The priorities of this ‘new banking ecosystem’ would be aligned with the wider objectives of Labour’s economic policy, including investing in the green economy, a focus on ‘productive’ industries and rebalancing investment away from London and the South East. In this regard, the work of Graham Turner of GFC Economics has been particularly influential, notably his June 2018 report, ‘Financing Investment’. Among Turner’s recommendations are to establish a Strategic Investment Board and extending the working remit of the Bank of England to include productivity by setting a 3% annual productivity target. He also wants to move some of the Bank’s functions to Birmingham, establish Bank offices in Glasgow, Cardiff and Belfast and smaller regional offices in Newcastle and Plymouth.

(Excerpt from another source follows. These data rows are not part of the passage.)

(** On the lock -> stock -> luck-award tree the engine gives the luck award when
    the lock threshold is above the user's count or the stock is gone, and the drawn
    award, with one message for the stock queue, when a unit was taken. *)
Theorem process_standard_tree (sid aid n luck : Z) (luckValue : string) (s : S)
    (Hn : in_int64 n) (Hluck : in_int64 luck) (Hval : no_char COLON luckValue = true) :
  let tree := standard_tree (FormatInt n) (FormatInt luck ++ ":" ++ luckValue)%string in
  let luckAward := mkTreeStrategyAward luck luckValue in
  process 3 tree sid aid s =
  if n <=? 10 then
    match SubtractionAwardStock sid aid s with
    | (Ret true, s1) =>
        (AwardStockConsumeSendQueue sid aid ;;; ret (mkTreeStrategyAward aid "")) s1
    | (Ret false, s1) => (Ret luckAward, s1)
    | (Fail e, s1) => (Fail e, s1)
    | (Panic p, s1) => (Panic p, s1)
    end
  else (Ret luckAward, s).
Proof.
  intros tree luckAward.
  assert (Hs : Split (FormatInt luck ++ ":" ++ luckValue)%string COLON
               = [FormatInt luck; luckValue]).
  { change (":" ++ luckValue)%string with (String COLON luckValue).
    by rewrite Split_app_sep, Split_no_sep by (by auto with golib). }
  assert (Hl : forall fuel acc s1,
            process_loop (Datatypes.S fuel) tree sid aid RuleLuckAward acc s1
            = (Ret luckAward, s1)).
  { intros fuel acc s1. erewrite process_loop_step by reflexivity.
    cbn [node_logic rn_RuleValue rn_TreeNodeLine snd]. unfold ruleLuckAward_logic.
    rewrite Hs, ParseInt_FormatInt by done. cbn. by rewrite process_loop_end. }
  unfold process. cbn [rt_TreeRootRuleNode tree standard_tree].
  erewrite process_loop_step by reflexivity.
  cbn [node_logic rn_RuleValue rn_TreeNodeLine snd]. unfold ruleLock_logic.
  rewrite Atoi_FormatInt by done. destruct (n <=? 10).
  - rewrite bind_ret_l.
    change (next _ _) with (@ret S _ RuleStock). rewrite bind_ret_l.
    erewrite process_loop_step by reflexivity. cbn [node_logic rn_RuleValue rn_TreeNodeLine snd].
    unfold ruleStock_logic. rewrite bind_assoc. unfold bind at 1.
    destruct (SubtractionAwardStock sid aid s) as [[[]|e|p] s1]; [|apply Hl|done..].
    rewrite bind_assoc. unfold bind at 1 4.
    by destruct (AwardStockConsumeSendQueue sid aid s1) as [[[]|e|p] s2].
  - rewrite bind_ret_l. apply Hl.
Qed.
End EngineFacts.

(** ** Witnesses *)
Definition demo_rank (k : string) : nat :=
  if String.eqb k RuleLock then 2 else if String.eqb k RuleStock then 1 else 0.

Lemma demo_tree_ranked : ranked demo_tree demo_rank.
Proof.
  intros k node line Hk. unfold demo_tree, standard_tree in Hk. simpl in Hk.
  repeat (apply lookup_insert_Some in Hk as [[<- <-]|[_ Hk]];
    [simpl; intros Hl Hne; repeat destruct Hl as [<-|Hl]; try done; vm_compute; lia|]).
  done.
Qed.

Lemma demo_stock_returns : stock_methods_return (S := DemoState).
Proof. intros sid aid s s' p. simpl. split; intros [=]. Qed.

Lemma process_terminates_witness :
  process 100 demo_tree 1 101 demo_state = process 3 demo_tree 1 101 demo_state /\
  forall s', process 100 demo_tree 1 101 demo_state <> (Panic out_of_fuel, s').
Proof.
  apply (process_terminates demo_tree demo_rank 1 101 100 demo_state demo_tree_ranked
           demo_stock_returns).
  vm_compute. lia.
Defined.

It is not just the Bank that might see functions moving out of London. More recently, Labour has also signalled plans to break up the Treasury and move a “huge” part of it to the north of England. While the detail is not yet clear, McDonnell told the Manchester Evening News that “large amounts of that [£250bn] will go to the north, so therefore the best thing to do is to put the administrators in the north”. The financial services industry should expect to see a regulatory approach which emphasises productivity and investment to a greater extent, and will also need to get used to government and regulators being spread over a more geographically diverse area. However, the UK financial services industry is itself spread throughout the UK, and there are likely to be opportunities for firms which can show how their regional footprint is supporting local economies.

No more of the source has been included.